- [To do]: Nothing other than an exact copy of the lines from the one containing "Definition DID_BOOT_COUNT : Z := 0xF404." through the last line of the listing below should be written.

- - -

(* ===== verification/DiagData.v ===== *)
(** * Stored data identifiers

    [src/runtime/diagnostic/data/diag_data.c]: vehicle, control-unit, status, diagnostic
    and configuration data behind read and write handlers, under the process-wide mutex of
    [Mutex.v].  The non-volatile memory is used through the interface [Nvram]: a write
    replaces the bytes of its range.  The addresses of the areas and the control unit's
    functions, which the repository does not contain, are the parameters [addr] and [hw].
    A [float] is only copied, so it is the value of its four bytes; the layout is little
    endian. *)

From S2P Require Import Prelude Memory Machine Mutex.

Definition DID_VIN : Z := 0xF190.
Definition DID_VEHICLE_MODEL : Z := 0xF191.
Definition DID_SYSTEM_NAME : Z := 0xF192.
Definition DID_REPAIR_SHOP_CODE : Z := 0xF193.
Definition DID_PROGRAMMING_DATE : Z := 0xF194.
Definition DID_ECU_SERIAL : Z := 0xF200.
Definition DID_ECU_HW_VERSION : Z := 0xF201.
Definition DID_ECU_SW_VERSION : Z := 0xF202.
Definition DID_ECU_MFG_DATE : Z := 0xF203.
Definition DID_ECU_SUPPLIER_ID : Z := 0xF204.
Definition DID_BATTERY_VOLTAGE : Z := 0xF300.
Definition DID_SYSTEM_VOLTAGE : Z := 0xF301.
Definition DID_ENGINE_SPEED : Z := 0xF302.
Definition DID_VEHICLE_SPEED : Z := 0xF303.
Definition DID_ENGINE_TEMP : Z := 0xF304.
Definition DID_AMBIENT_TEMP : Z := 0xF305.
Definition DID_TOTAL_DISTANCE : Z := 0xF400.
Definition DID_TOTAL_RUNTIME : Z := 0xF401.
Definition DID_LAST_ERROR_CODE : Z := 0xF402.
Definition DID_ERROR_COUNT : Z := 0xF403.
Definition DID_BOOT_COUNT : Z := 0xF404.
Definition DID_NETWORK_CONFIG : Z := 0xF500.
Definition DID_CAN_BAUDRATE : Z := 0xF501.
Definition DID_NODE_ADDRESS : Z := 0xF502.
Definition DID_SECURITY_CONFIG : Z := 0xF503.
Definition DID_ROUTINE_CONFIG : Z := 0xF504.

- - -

- [Finished task]:
Definition DID_BOOT_COUNT : Z := 0xF404.
Definition DID_NETWORK_CONFIG : Z := 0xF500.
Definition DID_CAN_BAUDRATE : Z := 0xF501.
Definition DID_NODE_ADDRESS : Z := 0xF502.
Definition DID_SECURITY_CONFIG : Z := 0xF503.
Definition DID_ROUTINE_CONFIG : Z := 0xF504.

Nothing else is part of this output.